Available data
● ● ● ● ● ● ●
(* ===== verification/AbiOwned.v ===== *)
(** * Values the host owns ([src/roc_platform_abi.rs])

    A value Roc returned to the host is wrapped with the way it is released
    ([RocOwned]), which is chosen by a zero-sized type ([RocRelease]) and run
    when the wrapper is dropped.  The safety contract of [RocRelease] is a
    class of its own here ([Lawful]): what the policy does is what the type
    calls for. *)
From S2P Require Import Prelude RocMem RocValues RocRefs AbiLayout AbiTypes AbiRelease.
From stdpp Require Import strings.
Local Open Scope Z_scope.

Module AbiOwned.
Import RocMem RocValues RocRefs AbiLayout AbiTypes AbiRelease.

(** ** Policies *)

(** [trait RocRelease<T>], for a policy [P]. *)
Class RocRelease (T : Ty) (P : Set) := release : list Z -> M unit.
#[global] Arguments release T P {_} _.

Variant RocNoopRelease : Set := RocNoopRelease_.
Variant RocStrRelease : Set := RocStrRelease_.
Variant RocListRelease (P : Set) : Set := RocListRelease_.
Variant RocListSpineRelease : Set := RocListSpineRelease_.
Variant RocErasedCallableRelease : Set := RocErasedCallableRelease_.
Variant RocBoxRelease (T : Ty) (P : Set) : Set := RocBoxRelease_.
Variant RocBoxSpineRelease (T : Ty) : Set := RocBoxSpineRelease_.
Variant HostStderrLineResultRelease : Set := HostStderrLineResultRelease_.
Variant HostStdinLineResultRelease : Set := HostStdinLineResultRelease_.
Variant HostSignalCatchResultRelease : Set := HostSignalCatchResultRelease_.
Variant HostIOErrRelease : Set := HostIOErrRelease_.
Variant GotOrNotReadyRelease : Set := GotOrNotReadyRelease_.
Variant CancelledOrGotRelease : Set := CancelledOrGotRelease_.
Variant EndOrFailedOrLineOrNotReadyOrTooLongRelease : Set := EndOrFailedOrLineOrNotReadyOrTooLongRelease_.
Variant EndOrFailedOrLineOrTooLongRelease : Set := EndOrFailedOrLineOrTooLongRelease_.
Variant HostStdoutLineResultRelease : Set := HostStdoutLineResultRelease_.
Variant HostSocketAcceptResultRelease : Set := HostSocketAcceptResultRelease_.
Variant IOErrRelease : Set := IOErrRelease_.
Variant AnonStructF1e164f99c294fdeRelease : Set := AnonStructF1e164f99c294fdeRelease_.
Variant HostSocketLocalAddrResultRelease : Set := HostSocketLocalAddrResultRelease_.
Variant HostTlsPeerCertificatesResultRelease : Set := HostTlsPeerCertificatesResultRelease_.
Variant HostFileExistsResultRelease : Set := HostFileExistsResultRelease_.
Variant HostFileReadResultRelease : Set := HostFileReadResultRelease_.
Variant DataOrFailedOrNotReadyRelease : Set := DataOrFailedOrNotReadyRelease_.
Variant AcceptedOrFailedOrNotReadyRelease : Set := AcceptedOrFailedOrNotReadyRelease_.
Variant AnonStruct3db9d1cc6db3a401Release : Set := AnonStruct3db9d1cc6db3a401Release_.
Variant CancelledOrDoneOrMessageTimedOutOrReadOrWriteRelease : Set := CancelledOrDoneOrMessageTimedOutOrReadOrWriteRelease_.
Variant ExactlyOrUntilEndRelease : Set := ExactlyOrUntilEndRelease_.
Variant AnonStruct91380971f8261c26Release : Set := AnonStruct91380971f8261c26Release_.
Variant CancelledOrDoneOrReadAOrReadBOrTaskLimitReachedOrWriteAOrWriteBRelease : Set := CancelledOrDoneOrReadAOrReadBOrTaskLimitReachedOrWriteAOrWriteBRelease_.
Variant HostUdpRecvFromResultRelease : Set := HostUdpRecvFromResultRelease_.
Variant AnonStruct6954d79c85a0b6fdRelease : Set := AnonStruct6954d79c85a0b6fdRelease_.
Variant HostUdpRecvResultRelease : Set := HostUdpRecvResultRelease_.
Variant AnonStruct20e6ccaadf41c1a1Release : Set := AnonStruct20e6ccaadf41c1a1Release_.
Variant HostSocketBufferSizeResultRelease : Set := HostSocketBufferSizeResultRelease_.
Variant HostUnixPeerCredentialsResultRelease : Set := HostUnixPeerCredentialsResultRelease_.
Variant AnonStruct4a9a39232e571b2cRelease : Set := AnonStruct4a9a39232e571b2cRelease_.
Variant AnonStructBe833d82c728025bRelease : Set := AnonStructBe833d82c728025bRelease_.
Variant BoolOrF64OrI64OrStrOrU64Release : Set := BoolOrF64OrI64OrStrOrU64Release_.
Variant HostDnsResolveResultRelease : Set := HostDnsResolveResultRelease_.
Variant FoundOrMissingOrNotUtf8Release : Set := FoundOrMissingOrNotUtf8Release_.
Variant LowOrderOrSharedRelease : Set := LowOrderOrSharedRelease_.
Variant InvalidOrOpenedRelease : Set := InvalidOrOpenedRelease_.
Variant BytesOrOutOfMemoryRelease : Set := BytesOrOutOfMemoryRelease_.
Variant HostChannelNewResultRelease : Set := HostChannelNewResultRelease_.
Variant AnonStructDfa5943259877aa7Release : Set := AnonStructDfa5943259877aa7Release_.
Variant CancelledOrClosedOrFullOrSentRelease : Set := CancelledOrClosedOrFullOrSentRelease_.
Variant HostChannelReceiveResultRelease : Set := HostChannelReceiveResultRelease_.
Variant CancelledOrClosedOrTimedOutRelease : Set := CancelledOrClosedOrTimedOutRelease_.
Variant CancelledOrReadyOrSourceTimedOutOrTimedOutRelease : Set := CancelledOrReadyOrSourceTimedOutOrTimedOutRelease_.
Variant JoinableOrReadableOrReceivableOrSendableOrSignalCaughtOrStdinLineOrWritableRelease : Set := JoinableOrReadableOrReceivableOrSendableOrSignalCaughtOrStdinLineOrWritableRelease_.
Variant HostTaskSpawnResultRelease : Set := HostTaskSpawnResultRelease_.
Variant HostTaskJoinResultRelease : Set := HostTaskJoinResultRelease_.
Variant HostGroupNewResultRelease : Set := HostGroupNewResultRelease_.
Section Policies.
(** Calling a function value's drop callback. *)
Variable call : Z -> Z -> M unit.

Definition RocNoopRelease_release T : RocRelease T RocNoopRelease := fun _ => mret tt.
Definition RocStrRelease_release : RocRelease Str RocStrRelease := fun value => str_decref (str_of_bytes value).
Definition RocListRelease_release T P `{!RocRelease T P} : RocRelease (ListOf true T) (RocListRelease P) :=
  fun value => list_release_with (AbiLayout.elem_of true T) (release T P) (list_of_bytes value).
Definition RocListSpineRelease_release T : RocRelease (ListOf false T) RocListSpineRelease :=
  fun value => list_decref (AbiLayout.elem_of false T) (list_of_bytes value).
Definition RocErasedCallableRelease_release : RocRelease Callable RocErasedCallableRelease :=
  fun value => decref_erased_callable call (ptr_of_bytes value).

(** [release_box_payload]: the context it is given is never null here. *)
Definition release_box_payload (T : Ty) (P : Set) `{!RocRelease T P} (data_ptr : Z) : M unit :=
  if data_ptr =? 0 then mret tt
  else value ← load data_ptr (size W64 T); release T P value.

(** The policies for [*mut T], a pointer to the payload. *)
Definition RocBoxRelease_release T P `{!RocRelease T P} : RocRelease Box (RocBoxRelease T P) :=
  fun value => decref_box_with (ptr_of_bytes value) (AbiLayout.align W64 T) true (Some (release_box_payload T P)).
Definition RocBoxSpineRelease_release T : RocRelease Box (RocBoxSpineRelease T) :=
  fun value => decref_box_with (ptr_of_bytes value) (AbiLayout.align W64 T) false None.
● ● ● ● ● ● ●
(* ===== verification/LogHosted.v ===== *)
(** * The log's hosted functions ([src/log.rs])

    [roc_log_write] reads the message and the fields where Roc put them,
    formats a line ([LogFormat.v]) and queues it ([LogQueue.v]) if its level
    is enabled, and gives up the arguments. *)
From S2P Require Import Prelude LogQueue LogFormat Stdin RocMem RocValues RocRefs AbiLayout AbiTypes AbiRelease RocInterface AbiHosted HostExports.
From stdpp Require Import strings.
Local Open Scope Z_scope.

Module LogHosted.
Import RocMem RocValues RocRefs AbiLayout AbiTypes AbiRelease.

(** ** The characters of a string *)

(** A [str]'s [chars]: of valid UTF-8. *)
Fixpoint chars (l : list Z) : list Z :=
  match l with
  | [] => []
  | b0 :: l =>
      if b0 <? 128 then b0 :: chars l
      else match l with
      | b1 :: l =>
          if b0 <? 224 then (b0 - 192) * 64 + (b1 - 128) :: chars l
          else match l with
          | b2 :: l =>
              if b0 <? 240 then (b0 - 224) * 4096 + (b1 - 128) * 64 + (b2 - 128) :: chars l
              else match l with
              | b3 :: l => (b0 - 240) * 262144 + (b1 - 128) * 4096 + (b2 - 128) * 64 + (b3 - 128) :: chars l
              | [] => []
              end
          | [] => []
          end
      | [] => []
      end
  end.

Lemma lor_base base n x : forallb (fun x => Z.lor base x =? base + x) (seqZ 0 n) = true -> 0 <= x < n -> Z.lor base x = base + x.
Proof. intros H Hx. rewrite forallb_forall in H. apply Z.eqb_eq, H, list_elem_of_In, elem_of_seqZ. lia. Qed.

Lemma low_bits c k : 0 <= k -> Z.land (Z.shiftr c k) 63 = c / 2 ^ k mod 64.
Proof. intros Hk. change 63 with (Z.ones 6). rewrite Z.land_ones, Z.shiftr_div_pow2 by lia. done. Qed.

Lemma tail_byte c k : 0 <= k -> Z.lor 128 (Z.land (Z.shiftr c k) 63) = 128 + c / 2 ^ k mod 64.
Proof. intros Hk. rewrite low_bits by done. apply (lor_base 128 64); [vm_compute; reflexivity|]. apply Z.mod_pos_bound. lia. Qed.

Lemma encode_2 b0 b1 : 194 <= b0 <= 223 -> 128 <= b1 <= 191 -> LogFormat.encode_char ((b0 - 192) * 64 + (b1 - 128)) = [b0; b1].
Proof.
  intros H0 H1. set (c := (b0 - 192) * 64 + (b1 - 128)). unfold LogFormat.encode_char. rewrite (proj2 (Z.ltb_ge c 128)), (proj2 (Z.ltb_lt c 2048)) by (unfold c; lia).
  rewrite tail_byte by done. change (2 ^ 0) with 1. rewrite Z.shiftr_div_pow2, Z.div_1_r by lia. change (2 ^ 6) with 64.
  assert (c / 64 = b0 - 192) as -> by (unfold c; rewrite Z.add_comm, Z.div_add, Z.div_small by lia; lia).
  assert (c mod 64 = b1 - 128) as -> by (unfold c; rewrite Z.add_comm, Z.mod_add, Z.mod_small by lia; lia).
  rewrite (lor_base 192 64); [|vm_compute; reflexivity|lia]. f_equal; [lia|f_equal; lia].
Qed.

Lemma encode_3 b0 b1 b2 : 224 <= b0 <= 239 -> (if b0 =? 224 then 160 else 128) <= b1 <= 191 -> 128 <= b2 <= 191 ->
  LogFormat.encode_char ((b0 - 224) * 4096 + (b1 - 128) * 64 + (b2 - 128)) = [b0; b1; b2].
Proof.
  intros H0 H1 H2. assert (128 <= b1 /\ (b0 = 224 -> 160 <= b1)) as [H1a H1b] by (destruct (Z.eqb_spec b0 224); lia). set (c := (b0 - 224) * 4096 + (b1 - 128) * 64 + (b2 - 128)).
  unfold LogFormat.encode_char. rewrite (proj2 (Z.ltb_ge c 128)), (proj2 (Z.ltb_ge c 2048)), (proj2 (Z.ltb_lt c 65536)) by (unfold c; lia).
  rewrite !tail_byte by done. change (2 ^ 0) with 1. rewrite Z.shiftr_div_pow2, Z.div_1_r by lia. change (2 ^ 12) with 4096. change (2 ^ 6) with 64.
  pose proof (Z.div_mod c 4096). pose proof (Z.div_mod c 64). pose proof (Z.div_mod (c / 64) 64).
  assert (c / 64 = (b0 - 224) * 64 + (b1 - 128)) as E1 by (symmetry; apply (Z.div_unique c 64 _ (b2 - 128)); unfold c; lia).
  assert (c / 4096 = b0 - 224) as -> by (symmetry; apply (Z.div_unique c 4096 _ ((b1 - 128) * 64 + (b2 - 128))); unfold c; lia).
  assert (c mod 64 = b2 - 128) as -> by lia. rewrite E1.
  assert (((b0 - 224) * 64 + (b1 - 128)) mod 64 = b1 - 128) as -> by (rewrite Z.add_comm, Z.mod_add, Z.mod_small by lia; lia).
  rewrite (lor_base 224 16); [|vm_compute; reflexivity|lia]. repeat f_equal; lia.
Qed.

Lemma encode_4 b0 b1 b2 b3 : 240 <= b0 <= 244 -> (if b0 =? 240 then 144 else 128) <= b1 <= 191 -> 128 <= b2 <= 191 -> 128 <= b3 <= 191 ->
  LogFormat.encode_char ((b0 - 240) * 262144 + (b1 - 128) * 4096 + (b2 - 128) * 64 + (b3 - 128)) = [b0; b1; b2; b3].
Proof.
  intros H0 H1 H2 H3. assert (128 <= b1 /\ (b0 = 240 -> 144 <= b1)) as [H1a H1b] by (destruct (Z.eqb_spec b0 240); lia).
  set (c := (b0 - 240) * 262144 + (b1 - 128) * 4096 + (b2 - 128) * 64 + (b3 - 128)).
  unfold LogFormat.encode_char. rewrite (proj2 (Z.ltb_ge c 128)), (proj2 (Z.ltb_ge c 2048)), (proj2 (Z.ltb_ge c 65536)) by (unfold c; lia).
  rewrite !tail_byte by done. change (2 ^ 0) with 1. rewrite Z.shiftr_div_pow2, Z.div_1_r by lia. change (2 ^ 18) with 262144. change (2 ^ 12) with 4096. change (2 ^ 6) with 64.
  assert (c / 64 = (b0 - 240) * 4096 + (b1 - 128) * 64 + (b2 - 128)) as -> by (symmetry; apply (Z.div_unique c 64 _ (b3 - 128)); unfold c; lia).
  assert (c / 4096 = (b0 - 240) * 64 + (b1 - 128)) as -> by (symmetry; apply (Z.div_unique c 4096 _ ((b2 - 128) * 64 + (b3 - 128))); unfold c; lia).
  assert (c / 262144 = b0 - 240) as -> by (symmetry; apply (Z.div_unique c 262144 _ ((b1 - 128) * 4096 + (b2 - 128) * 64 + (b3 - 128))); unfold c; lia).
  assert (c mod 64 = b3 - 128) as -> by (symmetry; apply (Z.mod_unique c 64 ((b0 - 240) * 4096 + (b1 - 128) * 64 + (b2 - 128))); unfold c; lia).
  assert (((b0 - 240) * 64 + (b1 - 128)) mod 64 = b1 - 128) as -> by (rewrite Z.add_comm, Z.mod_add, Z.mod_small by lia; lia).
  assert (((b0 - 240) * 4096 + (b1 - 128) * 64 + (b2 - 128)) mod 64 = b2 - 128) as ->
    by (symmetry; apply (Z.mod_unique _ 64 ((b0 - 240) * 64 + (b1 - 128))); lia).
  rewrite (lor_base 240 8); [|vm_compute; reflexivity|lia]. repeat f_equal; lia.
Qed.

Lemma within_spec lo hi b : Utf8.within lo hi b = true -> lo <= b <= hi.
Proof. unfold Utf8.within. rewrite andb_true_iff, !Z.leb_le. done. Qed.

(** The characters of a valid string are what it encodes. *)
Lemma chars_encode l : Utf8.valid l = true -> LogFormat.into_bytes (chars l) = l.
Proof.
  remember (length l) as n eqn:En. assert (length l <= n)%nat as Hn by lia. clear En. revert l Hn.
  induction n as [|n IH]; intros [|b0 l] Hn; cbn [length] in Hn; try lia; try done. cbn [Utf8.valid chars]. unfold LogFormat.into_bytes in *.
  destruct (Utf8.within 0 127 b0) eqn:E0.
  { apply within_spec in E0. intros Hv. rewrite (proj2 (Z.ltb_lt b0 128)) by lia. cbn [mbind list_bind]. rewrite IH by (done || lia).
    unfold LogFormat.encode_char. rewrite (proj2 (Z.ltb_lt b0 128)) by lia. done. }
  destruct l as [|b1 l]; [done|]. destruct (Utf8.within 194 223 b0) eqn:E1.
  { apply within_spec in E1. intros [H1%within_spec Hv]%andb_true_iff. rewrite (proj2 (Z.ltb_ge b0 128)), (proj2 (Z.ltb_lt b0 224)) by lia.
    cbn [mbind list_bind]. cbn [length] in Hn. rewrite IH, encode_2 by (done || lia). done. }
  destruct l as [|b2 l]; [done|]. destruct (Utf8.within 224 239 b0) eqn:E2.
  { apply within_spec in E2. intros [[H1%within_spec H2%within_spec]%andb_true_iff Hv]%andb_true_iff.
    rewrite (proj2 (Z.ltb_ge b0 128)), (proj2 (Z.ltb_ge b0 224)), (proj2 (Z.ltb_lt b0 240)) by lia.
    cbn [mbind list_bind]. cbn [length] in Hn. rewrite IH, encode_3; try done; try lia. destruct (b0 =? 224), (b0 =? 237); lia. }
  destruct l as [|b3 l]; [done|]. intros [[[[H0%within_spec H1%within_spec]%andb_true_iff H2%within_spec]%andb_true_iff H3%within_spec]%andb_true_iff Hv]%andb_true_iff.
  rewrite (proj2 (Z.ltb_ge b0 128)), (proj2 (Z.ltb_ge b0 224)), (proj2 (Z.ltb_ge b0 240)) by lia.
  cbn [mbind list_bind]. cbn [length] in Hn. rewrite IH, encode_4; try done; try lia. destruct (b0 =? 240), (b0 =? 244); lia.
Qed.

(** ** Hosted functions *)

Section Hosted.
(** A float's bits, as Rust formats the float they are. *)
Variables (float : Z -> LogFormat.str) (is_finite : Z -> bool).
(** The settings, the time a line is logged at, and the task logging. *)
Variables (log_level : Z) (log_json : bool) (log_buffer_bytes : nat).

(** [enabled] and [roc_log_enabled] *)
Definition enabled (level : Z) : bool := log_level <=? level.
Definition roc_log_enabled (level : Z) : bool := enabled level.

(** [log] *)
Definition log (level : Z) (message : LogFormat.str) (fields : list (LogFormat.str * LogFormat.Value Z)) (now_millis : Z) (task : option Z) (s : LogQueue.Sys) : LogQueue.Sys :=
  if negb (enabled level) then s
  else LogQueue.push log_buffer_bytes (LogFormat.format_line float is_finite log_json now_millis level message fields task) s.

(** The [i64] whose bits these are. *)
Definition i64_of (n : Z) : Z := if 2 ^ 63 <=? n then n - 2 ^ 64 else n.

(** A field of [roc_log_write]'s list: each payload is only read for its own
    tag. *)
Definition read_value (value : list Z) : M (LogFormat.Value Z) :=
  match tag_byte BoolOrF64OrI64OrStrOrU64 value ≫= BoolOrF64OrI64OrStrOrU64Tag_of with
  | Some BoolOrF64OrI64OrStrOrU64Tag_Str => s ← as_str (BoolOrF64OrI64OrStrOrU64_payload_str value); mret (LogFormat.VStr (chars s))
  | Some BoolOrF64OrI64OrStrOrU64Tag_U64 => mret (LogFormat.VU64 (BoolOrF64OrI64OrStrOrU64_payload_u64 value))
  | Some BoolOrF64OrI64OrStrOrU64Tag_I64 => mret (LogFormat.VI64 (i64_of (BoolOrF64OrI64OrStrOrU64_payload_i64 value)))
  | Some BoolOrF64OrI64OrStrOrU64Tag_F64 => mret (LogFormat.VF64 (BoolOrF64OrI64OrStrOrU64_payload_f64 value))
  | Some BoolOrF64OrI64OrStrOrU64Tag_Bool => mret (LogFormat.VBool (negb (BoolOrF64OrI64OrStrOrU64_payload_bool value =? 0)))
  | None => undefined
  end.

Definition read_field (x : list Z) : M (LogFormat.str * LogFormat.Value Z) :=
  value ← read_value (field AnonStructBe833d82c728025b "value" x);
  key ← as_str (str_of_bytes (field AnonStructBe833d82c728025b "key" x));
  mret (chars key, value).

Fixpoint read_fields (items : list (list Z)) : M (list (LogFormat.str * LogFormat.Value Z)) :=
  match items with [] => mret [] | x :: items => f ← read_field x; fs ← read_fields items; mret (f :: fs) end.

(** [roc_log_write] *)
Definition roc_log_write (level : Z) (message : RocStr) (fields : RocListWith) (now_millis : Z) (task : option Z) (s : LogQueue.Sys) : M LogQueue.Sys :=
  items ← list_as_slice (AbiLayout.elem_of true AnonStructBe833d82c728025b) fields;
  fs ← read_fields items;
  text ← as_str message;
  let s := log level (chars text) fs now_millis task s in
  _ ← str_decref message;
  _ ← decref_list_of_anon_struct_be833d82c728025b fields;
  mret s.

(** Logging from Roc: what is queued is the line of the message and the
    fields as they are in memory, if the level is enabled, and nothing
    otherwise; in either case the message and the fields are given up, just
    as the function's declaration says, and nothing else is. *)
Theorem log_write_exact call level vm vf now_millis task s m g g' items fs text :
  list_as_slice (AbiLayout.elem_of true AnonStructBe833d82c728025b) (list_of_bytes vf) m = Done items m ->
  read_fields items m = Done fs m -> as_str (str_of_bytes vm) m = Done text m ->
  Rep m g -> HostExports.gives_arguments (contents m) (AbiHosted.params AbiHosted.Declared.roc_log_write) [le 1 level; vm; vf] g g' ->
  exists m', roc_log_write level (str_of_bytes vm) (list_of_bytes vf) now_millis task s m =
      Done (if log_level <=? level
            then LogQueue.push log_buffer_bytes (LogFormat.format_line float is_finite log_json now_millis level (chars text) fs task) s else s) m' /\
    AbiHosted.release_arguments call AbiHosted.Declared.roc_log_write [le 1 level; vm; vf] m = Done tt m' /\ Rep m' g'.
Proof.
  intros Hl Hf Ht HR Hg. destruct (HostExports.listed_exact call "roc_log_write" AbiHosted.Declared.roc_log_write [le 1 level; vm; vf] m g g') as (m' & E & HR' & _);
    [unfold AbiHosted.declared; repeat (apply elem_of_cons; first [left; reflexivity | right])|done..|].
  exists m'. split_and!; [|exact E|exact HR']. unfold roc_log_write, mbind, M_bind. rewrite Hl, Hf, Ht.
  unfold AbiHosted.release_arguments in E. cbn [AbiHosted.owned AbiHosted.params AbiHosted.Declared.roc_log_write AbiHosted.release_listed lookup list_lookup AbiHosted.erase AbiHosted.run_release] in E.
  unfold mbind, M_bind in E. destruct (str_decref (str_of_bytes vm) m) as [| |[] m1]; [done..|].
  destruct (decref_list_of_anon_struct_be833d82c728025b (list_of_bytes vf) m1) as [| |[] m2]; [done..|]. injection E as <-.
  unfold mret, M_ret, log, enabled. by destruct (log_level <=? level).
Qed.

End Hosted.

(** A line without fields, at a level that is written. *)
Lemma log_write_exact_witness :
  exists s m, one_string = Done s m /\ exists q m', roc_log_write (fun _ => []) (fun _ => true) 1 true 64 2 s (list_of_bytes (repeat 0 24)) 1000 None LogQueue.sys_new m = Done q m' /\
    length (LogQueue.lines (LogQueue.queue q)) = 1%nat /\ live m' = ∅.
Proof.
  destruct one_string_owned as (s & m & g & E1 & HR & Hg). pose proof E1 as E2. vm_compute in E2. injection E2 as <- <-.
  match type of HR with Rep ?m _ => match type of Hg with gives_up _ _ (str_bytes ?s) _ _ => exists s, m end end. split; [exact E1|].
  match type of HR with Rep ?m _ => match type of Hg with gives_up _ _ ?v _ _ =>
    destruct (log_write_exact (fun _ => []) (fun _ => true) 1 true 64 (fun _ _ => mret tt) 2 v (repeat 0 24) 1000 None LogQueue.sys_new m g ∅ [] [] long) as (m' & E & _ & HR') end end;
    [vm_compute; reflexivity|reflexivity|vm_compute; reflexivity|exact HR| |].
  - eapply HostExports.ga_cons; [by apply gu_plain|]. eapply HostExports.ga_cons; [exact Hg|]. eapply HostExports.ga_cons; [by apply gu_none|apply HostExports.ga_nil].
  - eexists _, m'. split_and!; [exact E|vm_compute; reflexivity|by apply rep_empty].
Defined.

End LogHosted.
● ● ● ● ● ● ●
Would you copy out exactly the lines above that start at the one containing "Variant HostSocketBufferSizeResultRelease : Set" and end at the one containing "Variant FoundOrMissingOrNotUtf8Release : Set", inclusive?

Exercise answer
Variant HostSocketBufferSizeResultRelease : Set := HostSocketBufferSizeResultRelease_.
Variant HostUnixPeerCredentialsResultRelease : Set := HostUnixPeerCredentialsResultRelease_.
Variant AnonStruct4a9a39232e571b2cRelease : Set := AnonStruct4a9a39232e571b2cRelease_.
Variant AnonStructBe833d82c728025bRelease : Set := AnonStructBe833d82c728025bRelease_.
Variant BoolOrF64OrI64OrStrOrU64Release : Set := BoolOrF64OrI64OrStrOrU64Release_.
Variant HostDnsResolveResultRelease : Set := HostDnsResolveResultRelease_.
Variant FoundOrMissingOrNotUtf8Release : Set := FoundOrMissingOrNotUtf8Release_.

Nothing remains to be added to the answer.